You could balance a rotor as well as possible, but when you take it apart for transport, it has
to be balanced again. The weight and CG, both ways ought to be okay.
I just haven't assembled it as they did, I suppose.

I'll take it apart and assemble it again in spring, at the latest when I reach 100 hours.

Cheers
Erik


Salut Erik,

Not at all Bro (at least speaking of my rotors), I have taken apart mine a couple of times and it has never started vibrating.

The point is that it is widely accepted that Gyroplane Rotor naturally vibrate .. but it is not true at all, a well balanced rotor does not shakes you stick at all.

for this you have also to use a perfectly built rotor head because sometimes vibs comes from the rotor head

With Pascal Podogorska the Averso Aviation owner, we are testing the rotors in flight on a DTA Xeeleex, and noticed that sometimes a perfectly balanced rotor starts vibrating on the gyro it was made for.. but it is really rare.

Pascal makes rotors that are exported all over the world, he has made hundreds of rotors, and he never had any issues

the point is that like many had a lot of blades in stock (around 300) , then he spends time to find among those blades comparable units in terms of weigh, centrer of gravity and twist

then he builds the rotor and statically balances it.

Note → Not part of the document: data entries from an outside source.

(** An answer after a timeout belongs to the command before: every command has
    the identifier 0 and the target does not look at it.  When a command timed
    out, the next one reports the status of the one that timed out, and the
    queue stays one answer behind. *)
Theorem admin_timeout_shifts_answers a b d cmds d1 r d2 :
  adm_inv d cmds (length cmds) -> 2 < nq_qsize (admin_queue d) ->
  nvme_submit_admin_cmd a d = Some (- ETIMEDOUT, d1) -> nvme_submit_admin_cmd b d1 = Some (r, d2) ->
  r <> - ETIMEDOUT ->
  r = cmd_result cmds (SqeAdmin a) /\ adm_inv d2 ((cmds ++ [SqeAdmin a]) ++ [SqeAdmin b]) (S (length cmds)).
Proof.
  intros Hinv Hsz Ha Hb Hr.
  assert (Hl : (cmds ++ [SqeAdmin a]) !! length cmds = Some (SqeAdmin a)) by (by apply list_lookup_middle).
  destruct (submit_admin_spec a d cmds _ _ Hinv ltac:(lia) Hl) as (r1&d'&E1&Hs&Hcase). rewrite Ha in E1. injection E1 as <- <-.
  destruct Hcase as [(_&Hinv1&_)|(E&_)]; [|unfold cmd_result in E; destruct (cmd_status _ _ =? 0); discriminate E].
  destruct (submit_admin_spec b d1 _ _ (SqeAdmin a) Hinv1) as (r2&d2'&E2&_&Hcase2).
  - destruct Hs as (_&_&_&_&->&_). rewrite length_app. cbn. lia.
  - rewrite lookup_app_l; [done|]. rewrite length_app. cbn. lia.
  - rewrite Hb in E2. injection E2 as <- <-. destruct Hcase2 as [(->&_)|(->&Hinv2&_)]; [done|]. split; [|done].
    f_equal. by rewrite <- app_assoc, take_app_length.
Qed.

(** ** Queues in the pool, with an IOMMU *)

Lemma map_dma_iommu vaddr size m n :
  nvme_use_iommu n = true -> 0 < next_iova n ->
  nvme_map_dma (fun _ _ _ => true) vaddr size m n =
    Some (next_iova n, mk_mapping vaddr (next_iova n) size, set_next_iova (u64 (next_iova n + page_up size)) n).
Proof.
  intros Hi Hn. unfold nvme_map_dma, nvme_get_iova, nvme_do_vfio_map. rewrite Hi. cbn [negb mbind option_bind].
  rewrite (proj2 (Z.eqb_neq _ _)) by lia.
  change (nvme_use_iommu (set_next_iova _ n)) with (nvme_use_iommu n). rewrite Hi. done.
Qed.

(** What stays of the data while queues are made. *)
Definition same_config (n n' : nvme_vfio_tgt_data) : Prop :=
  nvme_use_iommu n' = nvme_use_iommu n /\ nr_io_queues n' = nr_io_queues n /\ nvme_queue_depth n' = nvme_queue_depth n /\
  nvme_max_io_buf n' = nvme_max_io_buf n /\ layout n' = layout n /\ dma_pool n' = dma_pool n /\
  nsid n' = nsid n /\ lba_shift n' = lba_shift n.

Definition sq_bytes (depth : Z) : Z := page_up (depth * 64).
Definition cq_bytes (depth : Z) : Z := page_up (depth * 16).

(** The buffers of a queue in the pool and the addresses they are mapped at. *)
Definition placed (q : nvme_queue) (base off iova depth : Z) : Prop :=
  sq_buffer (nq_mem q) = base + off /\ cq_buffer (nq_mem q) = base + off + sq_bytes depth /\
  sq_iova (nq_mem q) = iova /\ cq_iova (nq_mem q) = iova + sq_bytes depth.

Lemma queue_init_iommu qid depth q n :
  nvme_use_iommu n = true -> 0 < depth < 2^16 -> 0 < next_iova n < 2^63 ->
  queue_alloc_off n + sq_bytes depth + cq_bytes depth <= queue_region_off (layout n) ->
  exists q' n', nvme_queue_init (fun _ _ _ => true) qid depth q n = Some (0, q', n') /\ fresh_nvmeq depth q' /\
    placed q' (pool_base (dma_pool n)) (queue_alloc_off n) (next_iova n) depth /\ same_config n n' /\
    io_queues n' = io_queues n /\ queue_alloc_off n' = queue_alloc_off n + sq_bytes depth + cq_bytes depth /\
    next_iova n' = next_iova n + sq_bytes depth + cq_bytes depth.
Proof.
  intros Hi Hd Hn Hfit.
  destruct (page_up_spec (depth * 64)) as [Hs1 Hs2]; [lia|]. destruct (page_up_spec (depth * 16)) as [Hc1 Hc2]; [lia|].
  fold (sq_bytes depth) in *. fold (cq_bytes depth) in *.
  assert (Es : page_up (sq_bytes depth) = sq_bytes depth) by (by apply page_up_aligned).
  assert (Ec : page_up (cq_bytes depth) = cq_bytes depth) by (by apply page_up_aligned).
  unfold PAGE_SIZE in *.
  destruct (nvme_queue_init (fun _ _ _ => true) qid depth q n) as [[[ret q'] n']|] eqn:E.
  all: pose proof E as E0; unfold nvme_queue_init, nvme_pool_alloc_queue_buf in E0;
    fold (sq_bytes depth) in E0; fold (cq_bytes depth) in E0; rewrite Es, Ec in E0;
    rewrite (proj2 (Z.ltb_ge _ _)) in E0 by lia; cbn [layout queue_alloc_off set_queue_alloc_off dma_pool] in E0;
    rewrite (proj2 (Z.ltb_ge _ _)) in E0 by lia; rewrite map_dma_iommu in E0 by (exact Hi || (cbn; lia)); cbn [mbind option_bind] in E0;
    rewrite map_dma_iommu in E0 by (exact Hi || (cbn; rewrite Es, u64_id by (unfold is_u64; lia); lia));
    cbn [mbind option_bind] in E0; cbn [next_iova set_next_iova set_queue_alloc_off bar0 db_stride] in E0;
    rewrite Es, Ec, !u64_id in E0 by (unfold is_u64; lia);
    rewrite (proj2 (Z.eqb_neq _ _)), (proj2 (Z.eqb_neq (next_iova n + _) 0)) in E0 by lia; cbn [orb] in E0; try discriminate E0.
  injection E0 as <- Eq En. exists q', n'. split; [done|]. split; [by eapply queue_init_fresh|].
  rewrite <- Eq, <- En. unfold placed, same_config. cbn. repeat split; lia.
Qed.

(** ** A controller that keeps up *)
Section prompt.
Hypothesis prompt : forall c : C, (latency c < 5000)%nat /\ (ready_latency c < 5000)%nat.
Hypothesis accepts : forall h c, cmd_status (C := C) h c = 0.

(** The target has taken the answer to every command. *)
Definition in_sync (d : D) (cmds : list nvme_sqe) : Prop :=
  adm_inv d cmds (length cmds) /\ nq_qsize (admin_queue d) = ADMIN_Q_SIZE.

Lemma in_sync_executed d cmds : in_sync d cmds -> executed (nv_ctrl d) = cmds.
Proof. intros [(_&_&_&_&Hex&HF&_) _]. rewrite Hex. apply firstn_all2. lia. Qed.

Lemma in_sync_nv n d cmds : in_sync d cmds -> in_sync (set_nv n d) cmds.
Proof. done. Qed.

Lemma submit_accepted a d cmds :
  in_sync d cmds ->
  exists d', nvme_submit_admin_cmd a d = Some (0, d') /\ same_nv d d' /\ in_sync d' (cmds ++ [SqeAdmin a]) /\
    id_page d' = cmd_page cmds (SqeAdmin a) (id_page d).
Proof.
  intros [Hinv Hsz].
  destruct (submit_admin_spec a d cmds (length cmds) (SqeAdmin a) Hinv) as (r&d'&Hd'&Hs&Hcase).
  - rewrite Hsz, Nat.sub_diag. done.
  - by apply list_lookup_middle.
  - destruct (prompt (nv_ctrl d)) as [Hlat _]. destruct Hcase as [(_&_&?)|(->&Hinv'&Hp)]; [lia|].
    exists d'. unfold cmd_result in Hd'. rewrite accepts in Hd'. split; [done|]. split; [done|].
    split; [|by apply Hp]. split; [|by destruct Hs as (_&_&_&_&->&_)].
    by rewrite length_app, Nat.add_1_r.
Qed.

(** The commands that create queue [qid], whose ring pages are mapped at [iova]. *)
Definition queue_cmds (qsize iova qid : Z) : list nvme_sqe :=
  [SqeAdmin (AdmCreateCq (mk_create_cq (iova + sq_bytes qsize) qid (qsize - 1) 1));
   SqeAdmin (AdmCreateSq (mk_create_sq iova qid (qsize - 1) 1 qid))].

Definition queue_bytes (qsize : Z) : Z := sq_bytes qsize + cq_bytes qsize.

Notation map_all := (fun _ _ _ : Z => true).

most of the time (and because it is an art more then a pure technique) the first flight test don't show any perceivable vibs and acceptable measured vibs using the Vibrex meter

one time out of 3 he has to perform a dynamic test and add a bit of weight at the root od the tip of the blades to make the job perfect.

the reason why it works perfect comes from the fact that the internal walls of the extrusion designed by Xavier Averso (our hernie boyett) happened to he perfect ... by pure chance ...

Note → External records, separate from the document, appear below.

(** ** Target entries *)
Definition ublksrv_json_read_target_str_info (jbuf : string) (len : Z) (name : string)
    : option (Z * option string) :=
  with_json jbuf (- EINVAL, None) (fun j =>
    if negb (json_contains "target" j) then Some (- EINVAL, None)
    else
      tj ← json_get "target" j;
      if negb (json_contains name tj) then Some (- EINVAL, None)
      else
        str ← json_get name tj ≫= json_to_string;
        Some (if slen str <? len then (0, Some str) else (- EINVAL, None))).

Definition ublksrv_json_read_target_ulong_info (jbuf : string) (name : string) : option (Z * option Z) :=
  with_json jbuf (- EINVAL, None) (fun j =>
    if negb (json_contains "target" j) then Some (- EINVAL, None)
    else
      tj ← json_get "target" j;
      if negb (json_contains name tj) then Some (- EINVAL, None)
      else
        v ← json_get name tj ≫= json_to_int u64;
        Some (0, Some v)).

(** [j["target"][name] = v] *)
Definition json_set_target (name : string) (v : json) (j : json) : option json :=
  tj ← json_get "target" j;
  tj ← json_set name v tj;
  json_set "target" tj j.

Definition write_target (name : string) (v : json) (jbuf : string) (len : Z) : option (Z * string) :=
  with_json jbuf (- EINVAL, jbuf) (fun j =>
    j ← json_set_target name v j;
    Some (dump_json_to_buf j jbuf len)).

Definition ublksrv_json_write_target_str_info (jbuf : string) (len : Z) (name val : string)
    : option (Z * string) := write_target name (JStr val) jbuf len.
Definition ublksrv_json_write_target_long_info (jbuf : string) (len : Z) (name : string) (val : Z)
    : option (Z * string) := write_target name (JNum (s64 val)) jbuf len.
Definition ublksrv_json_write_target_ulong_info (jbuf : string) (len : Z) (name : string) (val : Z)
    : option (Z * string) := write_target name (JNum (u64 val)) jbuf len.

Record ublksrv_tgt_base_json := mk_tgt_base { base_name : string; base_type : Z; base_dev_size : Z }.

Definition ublksrv_json_write_target_base_info (jbuf : string) (len : Z) (tgt : ublksrv_tgt_base_json)
    : option (Z * string) :=
  with_json jbuf (- EINVAL, jbuf) (fun j =>
    j ← json_set_target "name" (JStr (base_name tgt)) j;
    j ← json_set_target "type" (JNum (base_type tgt)) j;
    j ← json_set_target "dev_size" (JNum (base_dev_size tgt)) j;
    Some (dump_json_to_buf j jbuf len)).

Definition ublksrv_json_read_target_base_info (jbuf : string) : option (Z * option ublksrv_tgt_base_json) :=
  with_json jbuf (- EINVAL, None) (fun j =>
    if negb (json_contains "target" j) then Some (- EINVAL, None)
    else
      tj ← json_get "target" j;
      if negb (json_contains "name" tj) || negb (json_contains "type" tj) ||
         negb (json_contains "dev_size" tj) then Some (- EINVAL, None)
      else
        str ← json_get "name" tj ≫= json_to_string;
        if UBLKSRV_TGT_NAME_MAX_LEN <=? slen str then Some (- EINVAL, None)
        else
          type ← json_get "type" tj ≫= json_to_int s32;
          dev_size ← json_get "dev_size" tj ≫= json_to_int u64;
          Some (0, Some (mk_tgt_base str type dev_size))).

(** The text of the target object, when there is one. *)
Definition ublksrv_json_read_target_info (jbuf tgt_buf : string) (len : Z) : option (Z * string) :=
  with_json jbuf (- EINVAL, tgt_buf) (fun j =>
    if json_contains "target" j
    then tj ← json_get "target" j; Some (dump_json_to_buf tj tgt_buf len)
    else Some (0, tgt_buf)).

(** ** Queue entries *)

(** CPUs are printed while they fit: a number that does not fit whole is cut
    off by snprintf and ends the loop. *)
Fixpoint build_cpu_str (cpus : list Z) (buf : string) (len : Z) : string :=
  match cpus with
  | [] => buf
  | cpu :: cpus =>
      let s := (pretty cpu +:+ " ")%string in
      let room := len - slen buf in
      if room <=? slen s then (buf +:+ String.substring 0 (Z.to_nat (room - 1)) s)%string
      else build_cpu_str cpus (buf +:+ s)%string len
  end.
Definition ublksrv_build_cpu_str (len : Z) (nr_cores : Z) (isset : Z -> bool) : string :=
  build_cpu_str (filter (fun c => isset c = true) (seqZ 0 nr_cores)) "" len.

Definition ublksrv_json_write_queue_info (nr_cores : Z) (isset : Z -> bool) (jbuf : string)
    (len qid ubq_daemon_tid : Z) : option (Z * string) :=
  with_json jbuf (- EINVAL, jbuf) (fun j =>
    let name : string := pretty qid in
    let cpus := ublksrv_build_cpu_str 512 nr_cores isset in
    qs ← json_get "queues" j;
    e ← json_get name qs;
    e ← json_set "qid" (JNum qid) e;
    e ← json_set "tid" (JNum ubq_daemon_tid) e;
    e ← json_set "affinity" (JStr cpus) e;
    qs ← json_set name e qs;
    j ← json_set "queues" qs j;
    Some (dump_json_to_buf j jbuf len)).

(** The thread id and the affinity; the thread id is stored even when the
    affinity does not fit. *)
Definition ublksrv_json_read_queue_info (jbuf : string) (qid len : Z)
    : option (Z * option Z * option string) :=
  with_json jbuf (- EINVAL, None, None) (fun j =>
    let name : string := pretty qid in
    qj ← json_get "queues" j ≫= json_get name;
    tid ← json_get "tid" qj ≫= json_to_int u32;
    str ← json_get "affinity" qj ≫= json_to_string;
    Some (if slen str <? len then (0, Some tid, Some str) else (- EINVAL, Some tid, None))).

(** The end null character is counted. *)
Definition ublksrv_json_get_length (jbuf : string) : option Z :=
  j ← parse jbuf; Some (slen (dump j) + 1).

(** ** The buffer of a device

    [jb_alloc] is the size of the allocation behind [jbuf] ([None]: NULL). *)
Record ublksrv_tgt_jbuf := mk_jbuf {
  jbuf_size : Z;  (* int *)
  jb_alloc : option Z;
  jbuf : string
}.

(** A write of the terminated string [s] at [jbuf]. *)
Definition jb_store (s : string) (b : ublksrv_tgt_jbuf) : option ublksrv_tgt_jbuf :=
  match jb_alloc b with
  | Some n => if slen s <? n then Some (mk_jbuf (jbuf_size b) (jb_alloc b) s) else None
  | None => None
  end.

(** [mem n] says whether realloc(3) to [n] bytes succeeds. *)
Variable mem : Z -> bool.

Definition tgt_realloc_jbuf (b : ublksrv_tgt_jbuf) : bool * ublksrv_tgt_jbuf :=
  let size := match jb_alloc b with None => 512 | Some _ => jbuf_size b + 512 end in
  if size <? UBLK_TGT_MAX_JBUF_SZ
  then (true, mk_jbuf size (if mem size then Some size else None) (jbuf b))
  else (false, mk_jbuf size (jb_alloc b) (jbuf b)).

(** [do ret = write(...) while (ret < 0 && tgt_realloc_jbuf(j))]. A write
    that [reads] parses what the buffer holds first, which is [None] for a NULL
    buffer; only ublksrv_json_write_dev_info starts a new document. *)
Fixpoint write_loop (reads : bool) (fuel : nat) (write : string -> Z -> option (Z * string)) (b : ublksrv_tgt_jbuf)
    : option (Z * ublksrv_tgt_jbuf) :=
  match fuel with
  | O => None
  | S fuel =>
      _ ← (if reads then jb_alloc b else Some 0);
      '(ret, s) ← write (jbuf b) (jbuf_size b);
      if ret <? 0 then
        let '(more, b) := tgt_realloc_jbuf b in
        if more : bool then write_loop reads fuel write b else Some (ret, b)
      else b ← jb_store s b; Some (ret, b)
  end.

(** Every round adds 512 bytes and no round starts at 8192 or above. *)
Definition write_fuel : nat := 17.

Definition ublk_json_write_dev_info (info : ublksrv_ctrl_dev_info) (b : ublksrv_tgt_jbuf) :=
  write_loop false write_fuel (ublksrv_json_write_dev_info info) b.
Definition ublk_json_write_params (p : ublk_params) (b : ublksrv_tgt_jbuf) :=
  write_loop true write_fuel (ublksrv_json_write_params p) b.
(** A NULL value writes nothing and returns 0. *)
Definition ublk_json_write_tgt_str (name : string) (val : option string) (b : ublksrv_tgt_jbuf) :=
  match val with
  | None => Some (0, b)
  | Some val => write_loop true write_fuel (fun s len => ublksrv_json_write_target_str_info s len name val) b
  end.
Definition ublk_json_write_tgt_long (name : string) (val : Z) (b : ublksrv_tgt_jbuf) :=
  write_loop true write_fuel (fun s len => ublksrv_json_write_target_long_info s len name val) b.
Definition ublk_json_write_tgt_ulong (name : string) (val : Z) (b : ublksrv_tgt_jbuf) :=
  write_loop true write_fuel (fun s len => ublksrv_json_write_target_ulong_info s len name val) b.
Definition ublk_json_write_target_base (tgt : ublksrv_tgt_base_json) (b : ublksrv_tgt_jbuf) :=
  write_loop true write_fuel (fun s len => ublksrv_json_write_target_base_info s len tgt) b.
Definition ublk_json_write_queue_info (nr_cores : Z) (isset : Z -> bool) (qid tid : Z) (b : ublksrv_tgt_jbuf) :=
  write_loop true write_fuel (fun s len => ublksrv_json_write_queue_info nr_cores isset s len qid tid) b.

Definition ublk_json_read_params (dflt : ublk_params) (b : ublksrv_tgt_jbuf) :=
  _ ← jb_alloc b; ublksrv_json_read_params dflt (jbuf b).
(** The size of the JSON buffer stands for the size of the caller's. *)
Definition ublk_json_read_target_str_info (name : string) (b : ublksrv_tgt_jbuf) :=
  _ ← jb_alloc b; ublksrv_json_read_target_str_info (jbuf b) (jbuf_size b) name.
Definition ublk_json_read_target_ulong_info (name : string) (b : ublksrv_tgt_jbuf) :=
  _ ← jb_alloc b; ublksrv_json_read_target_ulong_info (jbuf b) name.

(** ** The pid file

    The bytes of the file: the daemon's pid as text, and from offset 32 the
    terminated description. *)
Notation file := (list Ascii.ascii).

(** pwrite(2): a gap before the offset reads as zeroes. *)
Definition pwrite (off : nat) (data : file) (f : file) : file :=
  take off (f ++ replicate (off - length f) Ascii.zero) ++ data ++ drop (off + length data) f.

(** The C string at the start of some bytes.  The code reads a file into an
    allocation of exactly its size and relies on the terminator that
    ublk_tgt_store_dev_data wrote; without one it would read on past the
    allocation, and here the string ends there. *)
Fixpoint cstr (f : file) : string :=
  match f with
  | [] => EmptyString
  | c :: f => if Ascii.eqb c Ascii.zero then EmptyString else String c (cstr f)
  end.

(** [fd] of the open pid file; the file afterwards. *)
Definition ublk_tgt_store_dev_data (fd : Z) (b : ublksrv_tgt_jbuf) (f : file) : option (Z * file) :=
  len ← ublksrv_json_get_length (jbuf b);
  if fd <? 0 then Some (fd, f)
  else
    let bytes := String.list_ascii_of_string (jbuf b) ++ [Ascii.zero] in
    Some (len, pwrite (Z.to_nat JSON_OFFSET) (take (Z.to_nat len) bytes) f).

(** The same of a document the caller holds. *)
Definition ublksrv_tgt_store_dev_data (fd : Z) (buf : string) (f : file) : option (Z * file) :=
  len ← ublksrv_json_get_length buf;
  if fd <? 0 then Some (fd, f)
  else
    let bytes := String.list_ascii_of_string buf ++ [Ascii.zero] in
    Some (len, pwrite (Z.to_nat JSON_OFFSET) (take (Z.to_nat len) bytes) f).

(** The description and the size of its allocation; [None] when there is no
    file with a description. *)
Definition ublksrv_tgt_get_dev_data (run_dir : bool) (pid_file : option file) : option (string * Z) :=
  if negb run_dir then None
  else
    f ← pid_file;
    if Z.of_nat (length f) <=? JSON_OFFSET then None
    else Some (cstr (drop (Z.to_nat JSON_OFFSET) f), Z.of_nat (length f) - JSON_OFFSET).

Definition ublksrv_check_dev_data (dflt : ublk_params) (buf : file) : option Z :=
  if Z.of_nat (length buf) <? JSON_OFFSET then Some (- EINVAL)
  else fst <$> ublksrv_json_read_params dflt (cstr (drop (Z.to_nat JSON_OFFSET) buf)).

(** strtol(3), base 10, of the text at the start of the file. *)
Definition digit (c : Ascii.ascii) : option Z :=
  let n := Z.of_nat (Ascii.nat_of_ascii c) in if (48 <=? n) && (n <=? 57) then Some (n - 48) else None.
Fixpoint strtol_digits (f : file) (acc : Z) : Z :=
  match f with
  | [] => acc
  | c :: f => match digit c with Some d => strtol_digits f (acc * 10 + d) | None => acc end
  end.
Fixpoint skip_space (f : file) : file :=
  match f with
  | c :: f' => let n := Z.of_nat (Ascii.nat_of_ascii c) in
               if (n =? 32) || ((9 <=? n) && (n <=? 13)) then skip_space f' else f
  | [] => []
  end.
Definition strtol (f : file) : Z :=
  match skip_space f with
  | c :: f' => if Ascii.eqb c (Ascii.ascii_of_nat 45) then - strtol_digits f' 0
               else if Ascii.eqb c (Ascii.ascii_of_nat 43) then strtol_digits f' 0 else strtol_digits (c :: f') 0
  | [] => 0
  end.

(** [alive p]: kill(p, 0) succeeds.  The allocation made before the file was
    opened, and its release, have no part in the result. *)
Definition ublksrv_get_io_daemon_pid (dflt : ublk_params) (alive : Z -> bool) (run_dir : bool)
    (pid_file : option file) (check_data : bool) : option Z :=
  if negb run_dir then Some (- EINVAL)
  else
    match pid_file with
    | None => Some (-1)
    | Some f =>
        let buf := if check_data then f else take (Z.to_nat JSON_OFFSET) f in
        if Z.of_nat (length buf) <=? 0 then Some (-1)
        else
          let daemon_pid := s32 (strtol buf) in
          if daemon_pid <? 0 then Some (-1)
          else if negb (alive daemon_pid) then Some (-1)
          else if check_data then
            ret ← ublksrv_check_dev_data dflt buf;
            Some (if negb (ret =? 0) then ret else daemon_pid)
          else Some daemon_pid
    end.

Pascal tried to change a little bit the internal walls of the extrusion in order to simplify production .. but it did not worked at all .. he never could get a vibration free rotor at all speeds and at all rotor rpm ..

nobody knows why ... even the DTA engineer who did a lot of calculations and simulation work did not managed to find out why ...

with his original design Pascal manages to built up to 9 meter rotor without any vibrations .. and it is cool because usually long rotor make more vibrations then small ones ..

the rotor was tested in resistance buy the german Dulv body for the DTA jyro certification .. the rotor broke at 22 tons at the root of one of the two blades .. the dulv gave a TBO of 2200 hours

the max effort on the blades at max possible RPM in flight being 7 tons we have a factor 3 margin.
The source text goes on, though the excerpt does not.